The senator issued a strong public denial (“That’s not me. I don’t understand”) and internet sleuths subsequently tracked the provenance of the images to a porn site. Still, the doctored photos very quickly became part of a narrative propagated by Duterte, who had accused de Lima of accepting bribes from drug pushers. Duterte, who’d previously threatened to “destroy” de Lima in public, touted the pictures as stills from a sex tape featuring the senator and her chauffeur — the person she'd allegedly ordered to collect illicit payments on her behalf. “De Lima is not only screwing her driver, she is also screwing the nation,” Duterte said in September. If he were de Lima, the president added, he would hang himself. (“We believe the president was referring to another video,” Martin Andanar, communications secretary of the Duterte administration, told BuzzFeed News.)
De Lima was soon beset by disparaging fake news reports that spread quickly across Facebook: She had pole-danced for a convict; she’d used government funds to buy a $6 million mansion in New York; the Queen of England had congratulated the Philippine Senate for ousting her. Six months later, her reputation fouled, de Lima was arrested and detained on drug charges, though she vehemently disputes them. She has now been in jail for over a year, despite outcry from international human rights groups over what they consider a politically motivated detention.

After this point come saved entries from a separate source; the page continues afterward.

(** * xradio: the casatools -> python-casacore bridge

    A shallow embedding of [xradio/_utils/_casacore/casacore_from_casatools.py]
    and the properties of its convention-translation layer.

    The Python objects that cross the bridge are embedded as the inductive
    type [value]; NumPy arrays as strided views ([np.ndarray]) whose
    contiguity flags are computed from shape and strides the way NumPy does
    it; the storage engine (casatools) as a record of operations over an
    abstract engine state, so that every statement about the facade holds for
    every engine. *)

From stdpp Require Import base option list strings pretty.
From Stdlib Require Import ZArith Lia Ascii.

Local Open Scope string_scope.
Local Open Scope list_scope.
Local Open Scope Z_scope.

(** ** NumPy arrays *)

Module np.

(** A strided view: [shape] and [strides] (in bytes) per axis, the size of
    one element in bytes, and the elements of the underlying buffer, the
    first of which sits at the array's data pointer. *)
Record ndarray := mk_ndarray {
  shape : list Z;
  strides : list Z;
  itemsize : Z;
  data : list Z
}.

Global Instance ndarray_eq_dec : EqDecision ndarray.
Proof. solve_decision. Defined.

(** The loop of NumPy's [_UpdateContiguousFlags]: walk the axes, skip those
    of extent 1, and require of every other axis that its stride is the
    running product [sd] of the extents already seen. *)
Fixpoint contiguous_from (sd : Z) (dims strs : list Z) : bool :=
  match dims, strs with
  | dim :: dims', st :: strs' =>
      if bool_decide (dim = 1) then contiguous_from sd dims' strs'
      else bool_decide (st = sd) && contiguous_from (sd * dim) dims' strs'
  | _, _ => true
  end.

(** An array with an axis of extent 0 is contiguous both ways by
    definition; otherwise the F flag walks the axes first to last, the C
    flag last to first. *)
Definition f_contiguous (a : ndarray) : bool :=
  bool_decide (0 ∈ shape a)
  || contiguous_from (itemsize a) (shape a) (strides a).

Definition c_contiguous (a : ndarray) : bool :=
  bool_decide (0 ∈ shape a)
  || contiguous_from (itemsize a) (reverse (shape a)) (reverse (strides a)).

(** [a.T]: a view on the same buffer with the axes in reverse order. *)
Definition T (a : ndarray) : ndarray :=
  {| shape := reverse (shape a);
     strides := reverse (strides a);
     itemsize := itemsize a;
     data := data a |}.

(** Byte offset of the element at a multi-index. *)
Definition offset_of (idx strs : list Z) : Z :=
  foldr Z.add 0 (zip_with Z.mul idx strs).

Definition in_bounds (idx dims : list Z) : bool :=
  forallb (λ p, bool_decide (0 ≤ p.1 < p.2)) (zip idx dims).

(** [a[idx]] for a full multi-index of non-negative positions; [None]
    stands for IndexError. *)
Definition item (a : ndarray) (idx : list Z) : option Z :=
  if bool_decide (length idx = length (shape a)
                  ∧ length (strides a) = length (shape a))
     && in_bounds idx (shape a)
     && bool_decide (0 ≤ offset_of idx (strides a))
  then data a !! Z.to_nat (offset_of idx (strides a) `div` itemsize a)
  else None.

End np.

(** ** Python values *)

#[local] Unset Elimination Schemes.

(** The values that travel through the bridge.  [VSlice] is a [slice] object
    with integer or absent bounds; [VObj] is an opaque engine object (a table
    handle, a SWIG object), named by a number. *)
Inductive value :=
| VNone
| VBool (b : bool)
| VInt (n : Z)
| VStr (s : string)
| VArr (a : np.ndarray)
| VList (l : list value)
| VTuple (l : list value)
| VDict (d : list (string * value))
| VSlice (start stop step : option Z)
| VObj (h : nat).

#[local] Set Elimination Schemes.

(** Induction on values, through the lists and dicts inside them. *)
Section value_ind.
Context (P : value → Prop).
Context (HNone : P VNone) (HBool : ∀ b, P (VBool b)) (HInt : ∀ n, P (VInt n))
  (HStr : ∀ s, P (VStr s)) (HArr : ∀ a, P (VArr a))
  (HList : ∀ l, Forall P l → P (VList l))
  (HTuple : ∀ l, Forall P l → P (VTuple l))
  (HDict : ∀ d, Forall (λ kv, P kv.2) d → P (VDict d))
  (HSlice : ∀ start stop step, P (VSlice start stop step))
  (HObj : ∀ h, P (VObj h)).
Lemma db0_consistent : consistent db0.
Proof.
  intros c club Hc. unfold db0 in Hc. simpl in Hc.
  apply lookup_singleton_Some in Hc as [<- <-]. split.
  - apply NoDup_cons. split; [not_member|]. apply NoDup_singleton.
  - intros v usr [[-> ->]|[[-> ->]|[[-> ->]|[-> ->]]]]%db0_users; simpl.
    + split; intros _; [apply list_elem_of_here|apply list_elem_of_here].
    + split; intros _; [apply list_elem_of_here|].
      apply list_elem_of_further, list_elem_of_here.
    + split; [not_member|not_member].
    + split; [not_member|not_member].
Qed.

Lemma sendMessage_appends_witness :
  messages db0 !! m2 = None ∧
  succeeded (sendMessage hex24 reqA (Some " hi ") cA 2000 m2 db0).1 ∧
  ∃ m, messages (sendMessage hex24 reqA (Some " hi ") cA 2000 m2 db0).2 !! m2 = Some m ∧
       Message.message m = "hi".
Proof.
  assert (H1 : messages db0 !! m2 = None) by reflexivity.
  assert (H2 : succeeded (sendMessage hex24 reqA (Some " hi ") cA 2000 m2 db0).1)
    by (right; reflexivity).
  destruct (sendMessage_appends hex24 reqA (Some " hi ") cA 2000 m2 db0 H1 H2)
    as (m & Hm & Htext & _).
  split_and!; [done|done|]. exists m. split; [done|]. rewrite Htext. reflexivity.
Defined.

Lemma sendMessage_then_deleteMessage_witness :
  messages db0 !! m2 = None ∧ hex24 m2 = true ∧
  succeeded (sendMessage hex24 reqA (Some " hi ") cA 2000 m2 db0).1 ∧
  (3000 - 2000 ≤ 5 * 60 * 1000)%Z ∧
  deleteMessage hex24 reqA m2 3000 (sendMessage hex24 reqA (Some " hi ") cA 2000 m2 db0).2 =
    (mkResponse 200 (SuccessJson "Message deleted successfully."), db0).
Proof.
  assert (H1 : messages db0 !! m2 = None) by reflexivity.
  assert (H2 : hex24 m2 = true) by reflexivity.
  assert (H3 : succeeded (sendMessage hex24 reqA (Some " hi ") cA 2000 m2 db0).1)
    by (right; reflexivity).
  assert (H4 : (3000 - 2000 ≤ 5 * 60 * 1000)%Z) by (vm_compute; discriminate).
  split_and!; [done|done|done|done|].
  exact (sendMessage_then_deleteMessage hex24 reqA (Some " hi ") cA 2000 m2 db0 3000
           H1 H2 H3 H4).
Defined.

Lemma editMessage_idempotent_witness :
  (121000 ≤ 200000)%Z ∧ (121000 ≤ 400000)%Z ∧
  (editMessage hex24 reqB m1 (Some "hello world") 200000
     (editMessage hex24 reqB m1 (Some "hello world") 121000 db0).2).1 =
    (editMessage hex24 reqB m1 (Some "hello world") 121000 db0).1 ∧
  (editMessage hex24 reqB m1 (Some "hello world") 400000
     (editMessage hex24 reqB m1 (Some "hello world") 121000 db0).2).1 =
    mkResponse 403
      (ErrorJson "Messages can only be edited within five minutes of sending.") ∧
  (editMessage hex24 reqB m1 (Some "hello world") 400000
     (editMessage hex24 reqB m1 (Some "hello world") 121000 db0).2).2 =
    (editMessage hex24 reqB m1 (Some "hello world") 121000 db0).2.
Proof.
  assert (H1 : (121000 ≤ 200000)%Z) by (vm_compute; discriminate).
  assert (H2 : (121000 ≤ 400000)%Z) by (vm_compute; discriminate).
  assert (Hm : messages db0 !! m1 = Some message1) by reflexivity.
  destruct (editMessage_idempotent hex24 reqB m1 (Some "hello world") 121000 200000 db0 H1)
    as (_ & Hsame & _).
  destruct (editMessage_idempotent hex24 reqB m1 (Some "hello world") 121000 400000 db0 H2)
    as (Hstore & _ & Hlate & _).
  split_and!; [done|done| | |done].
  - apply Hsame. intros m Hm'. rewrite Hm in Hm'. injection Hm' as <-.
    vm_compute. discriminate.
  - apply (Hlate (or_introl eq_refl) message1 Hm). reflexivity.
Defined.

Lemma deleteMessage_removes_one_witness :
  messages db0 !! m1 = Some message1 ∧
  succeeded (deleteMessage hex24 reqA m1 700000 db0).1 ∧
  messages (deleteMessage hex24 reqA m1 700000 db0).2 !! m1 = None ∧
  S (length (clubMessages (Message.clubId message1)
               (deleteMessage hex24 reqA m1 700000 db0).2)) =
    length (clubMessages (Message.clubId message1) db0).
Proof.
  assert (H1 : messages db0 !! m1 = Some message1) by reflexivity.
  assert (H2 : succeeded (deleteMessage hex24 reqA m1 700000 db0).1)
    by (left; reflexivity).
  destruct (deleteMessage_removes_one hex24 reqA m1 700000 db0 message1 H1 H2)
    as (Hgone & Hcount & _).
  by split_and!.
Defined.

Lemma listMessages_bounds_witness :
  hex24 cA = true ∧ clubs db0 !! cA = Some clubA ∧ req_id reqA ∈ Club.members clubA ∧
  ∃ l, (listMessages hex24 reqA cA (Finite 0) db0).1 = mkResponse 200 (Docs l) ∧
       (length l ≤ 500)%nat ∧ (l = [] ↔ clubMessages cA db0 = []).
Proof.
  assert (H1 : hex24 cA = true) by reflexivity.
  assert (H2 : clubs db0 !! cA = Some clubA) by reflexivity.
  assert (H3 : req_id reqA ∈ Club.members clubA) by apply list_elem_of_here.
  split_and!; [done|done|done|].
  exact (listMessages_bounds hex24 reqA cA (Finite 0) db0 clubA H1 H2 H3).
Defined.

Lemma joinClub_grants_witness :
  lowerHex cA = cA ∧
  cstatus (joinClub hex24 lowerHex reqC cA db0).1 = 200%nat ∧
  (joinClub hex24 lowerHex reqC cA (joinClub hex24 lowerHex reqC cA db0).2).2 = (joinClub hex24 lowerHex reqC cA db0).2 ∧
  succeeded (sendMessage hex24 reqC (Some "hello") cA 5000 m2 (joinClub hex24 lowerHex reqC cA db0).2).1.
Proof.
  assert (H1 : cstatus (joinClub hex24 lowerHex reqC cA db0).1 = 200%nat) by reflexivity.
  destruct (joinClub_grants hex24 lowerHex reqC cA db0 eq_refl H1)
    as (_ & Hidem & Hsend & _).
  split_and!; [done|done|done|]. apply Hsend. discriminate.
Defined.

Lemma joinClub_then_leaveClub_witness :
  lowerHex cA = cA ∧
  clubs db0 !! cA = Some clubA ∧
  users db0 !! req_id reqC = Some (User.mk uC false "carol" "" []) ∧
  (req_id reqC ∉ Club.members clubA) ∧
  req_id reqC ≠ Club.createdBy clubA ∧
  cstatus (joinClub hex24 lowerHex reqC cA db0).1 = 200%nat ∧
  leaveClub hex24 reqC cA (joinClub hex24 lowerHex reqC cA db0).2 =
    (mkResponse 200 (MessageJson "Left club successfully"), db0).
Proof.
  assert (H1 : clubs db0 !! cA = Some clubA) by reflexivity.
  assert (H2 : users db0 !! req_id reqC = Some (User.mk uC false "carol" "" []))
    by reflexivity.
  assert (H3 : req_id reqC ∉ Club.members clubA) by not_member.
  assert (H4 : cA ∉ User.joinedClubs (User.mk uC false "carol" "" [])) by not_member.
  assert (H5 : req_id reqC ≠ Club.createdBy clubA) by discriminate.
  assert (H6 : cstatus (joinClub hex24 lowerHex reqC cA db0).1 = 200%nat) by reflexivity.
  split_and!; [done|done|done|done|done|done|].
  exact (joinClub_then_leaveClub hex24 lowerHex reqC cA db0 clubA _ eq_refl
           H1 H2 H3 H4 H5 H6).
Defined.

Lemma leaveClub_effect_witness :
  hex24 cA = true ∧ hex24 (req_id reqC) = true ∧ clubs db0 !! cA = Some clubA ∧
  req_id reqC ≠ Club.createdBy clubA ∧
  (leaveClub hex24 reqC cA db0).1 = mkResponse 200 (MessageJson "Left club successfully").
Proof.
  assert (H1 : hex24 cA = true) by reflexivity.
  assert (H2 : hex24 (req_id reqC) = true) by reflexivity.
  assert (H3 : clubs db0 !! cA = Some clubA) by reflexivity.
  assert (H4 : req_id reqC ≠ Club.createdBy clubA) by discriminate.
  destruct (leaveClub_effect hex24 reqC cA db0 clubA H1 H2 H3 H4) as (Hok & _).
  by split_and!.
Defined.
Lemma at_most_one_credit_witness :
  let seen := sighting "tx1" (Some 5000) okAnswers 6 in
  let stored := mkWorld [mkRecord "tx1" "w1" (5000 # 100000000)] [] 0 [] in
  snd (snd (processTx sampleUnits sampleOptions (newMonitor, stored)
              (mkObserved "tx1" (Some 6) (Some 5000), okAnswers))) = stored /\
  (credits sampleOptions "tx1"
     (snd (run sampleUnits sampleOptions [Restart seen; TimerFires 0 seen]
             (newMonitor, stored))) <= 1)%nat.
Proof.
  intros seen stored.
  pose proof (at_most_one_credit sampleUnits sampleOptions (newMonitor, stored)
                (mkObserved "tx1" (Some 6) (Some 5000), okAnswers) "tx1"
                [Restart seen; TimerFires 0 seen]) as [Hskip Hcred].
  split.
  - apply Hskip. right. discriminate.
  - apply Hcred. vm_compute. lia.
Defined.

Lemma backoff_delay_witness :
  let s := (newMonitor, emptyWorld) in
  timers (snd (pollDeposits sampleUnits sampleOptions s FetchThrows)) =
    [(0%nat, 30000)] /\
  (1 <= 1 -> Z.min (30000 * 2 ^ (1 - 1)) 300000 = 30000 * 2 ^ (1 - 1)).
Proof.
  intros s.
  apply (backoff_delay sampleUnits sampleOptions s FetchThrows 1).
  - reflexivity.
  - reflexivity.
  - lia.
Defined.

(** C7, as stated, fails: after the first error the count is 1 and the
    next poll is set 30000 ms ahead, not [30000 * 2^1 = 60000] ms. *)
Lemma backoff_exponent_is_errors_minus_one :
  let s' := pollDeposits sampleUnits sampleOptions (newMonitor, emptyWorld) FetchThrows in
  consecutiveErrors (fst s') = 1 /\
  timers (snd s') = [(0%nat, 30000)] /\
  Z.min (POLLING_INTERVAL * 2 ^ consecutiveErrors (fst s')) 300000 = 60000 /\
  timers (snd s') <>
    [(0%nat, Z.min (POLLING_INTERVAL * 2 ^ consecutiveErrors (fst s')) 300000)].
Proof. repeat split. discriminate. Qed.

End MonitorFacts.

(** ** Explorer cache *)

Module TxCacheFacts.
Import TxCache.

(** Whole minutes below 30 means less than 30 minutes in milliseconds. *)
Lemma differenceInMinutes_fresh (now t : Z) :
  t <= now ->
  ((differenceInMinutes now t <? CACHE_EXPIRATION) = true <-> now - t < 1800000).
Proof.
  intros Hle. unfold differenceInMinutes, CACHE_EXPIRATION.
  rewrite Z.ltb_lt. rewrite Z.quot_div_nonneg by lia.
  split; intros H.
  - apply Z.nle_gt. intros Hge.
    assert (30 <= (now - t) / 60000) by (apply Z.div_le_lower_bound; lia). lia.
  - apply Z.div_lt_upper_bound; lia.
Qed.
(** * The Xata vector-store handler

    A shallow embedding of
    [mindsdb/integrations/handlers/xata_handler/xata_handler.py]
    (class [XataHandler]) and the properties of its connection state
    machine, table provisioning, insert routing, select and delete.

    Conventions of the embedding.
    - Python values that travel through the handler untouched are kept in
      an untyped value tree [pyval]; the handler never computes with a
      float, which is carried as its literal.
    - The remote store and its client library are an oracle [Backend]:
      one reply function per client call.  A reply is either an exception
      or a value.  Every call the handler issues is recorded, in order, in
      a trace of [Call]s, so that "which backend call was made, with which
      arguments" is a statement about the trace.
    - A handler method is a computation in the monad [M]: it yields the
      trace of calls together with either the returned value or the
      exception that left the method.
    - [log.logger.error] only writes to the log and is left out. *)

From Stdlib Require Import String List ZArith Bool Lia.
Import ListNotations.
Open Scope list_scope.
Open Scope string_scope.

Set Implicit Arguments.
Set Warnings "-register-all".

(** ** Python values and exceptions *)

Inductive pyval : Type :=
| VNone
| VBool (b : bool)
| VInt (z : Z)
| VStr (s : string)
| VFloat (literal : string)
| VList (items : list pyval)
| VDict (items : list (string * pyval)).

(** An insertion-ordered dictionary with string keys. *)
Definition dict (V : Type) : Type := list (string * V).

Fixpoint dict_get {V} (d : dict V) (k : string) : option V :=
  match d with
  | [] => None
  | (k', v) :: d' => if String.eqb k' k then Some v else dict_get d' k
  end.

(** [d[k] = v]: an existing key keeps its position, a new key goes last. *)
Fixpoint dict_set {V} (d : dict V) (k : string) (v : V) : dict V :=
  match d with
  | [] => [(k, v)]
  | (k', v') :: d' =>
      if String.eqb k' k then (k', v) :: d' else (k', v') :: dict_set d' k v
  end.

(** [del d[k]] for a key that is present. *)
Fixpoint dict_del {V} (d : dict V) (k : string) : dict V :=
  match d with
  | [] => []
  | (k', v') :: d' =>
      if String.eqb k' k then d' else (k', v') :: dict_del d' k
  end.

Definition dict_keys {V} (d : dict V) : list string := map fst d.

(** [k in d] *)
Definition dict_mem {V} (d : dict V) (k : string) : bool :=
  match dict_get d k with Some _ => true | None => false end.

(** [d.get(k, default)] *)
Definition dict_get_default {V} (d : dict V) (k : string) (default : V) : V :=
  match dict_get d k with Some v => v | None => default end.

(** [x in l] for a list of strings. *)
Definition str_in (x : string) (l : list string) : bool :=
  existsb (String.eqb x) l.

For all the recent hand-wringing in the United States over Facebook’s monopolistic power, the mega-platform’s grip on the Philippines is something else entirely. Thanks to a social media–hungry populace and heavy subsidies that keep Facebook free to use on mobile phones, Facebook has completely saturated the country. And because using other data, like accessing a news website via a mobile web browser, is precious and expensive, for most Filipinos the only way online is through Facebook. The platform is a leading provider of news and information, and it was a key engine behind the wave of populist anger that carried Duterte all the way to the presidency.
Yet some Filipinos say Facebook treats the Philippines as an absentee landlord might, occasionally dropping by to address minor issues but often shrugging off responsibility for the larger, more problematic stuff: the conspiracies that helped land de Lima in jail, the misinformation that has clouded the public’s understanding of a brutal drug war, and the propaganda that continues to damage the democratic process in the Philippines.
“Until we find an effective way to counter” the misinformation problem in the Philippines, de Lima wrote to BuzzFeed News from Camp Crame, where she is imprisoned, “we cannot hope to repair the damage [it’s] already caused and to ensure it can never hijack our democratic way of life again.”
Facebook told BuzzFeed News the images violated its policies and were removed. The company also noted that it eventually prevented links to bogus reports about de Lima from being shared on its platform — but only after de Lima had been arrested.
Yet it is the photos, more than the links to fake news, that show what Facebook and the Philippines are up against. Unlike the fake news scandals in the US, which often sought to drive readers to third-party sites, misinformation campaigns in the Philippines live largely on Facebook itself. It is images, Facebook Live videos, and posts written directly on the platform; a never-ending meme-driven propaganda campaign that’s easier to share and harder to police.
If you want to know what happens to a country that has opened itself entirely to Facebook, look to the Philippines. What happened there — what continues to happen there — is both an origin story for the weaponization of social media and a peek at its dystopian future. It’s a society where, increasingly, the truth no longer matters, propaganda is ubiquitous, and lives are wrecked and people die as a result — half a world away from the Silicon Valley engineers who’d promised to connect their world.
"Weaponized social media" is a very good term, because it's what America is facing under Trump. It's been fully weaponized by a bloody dictator in the Philippines, and it's being used to destroy and detain Duterte's political foes.
We're not that far away from that happening in the US, either.
Maybe just one election away, at most.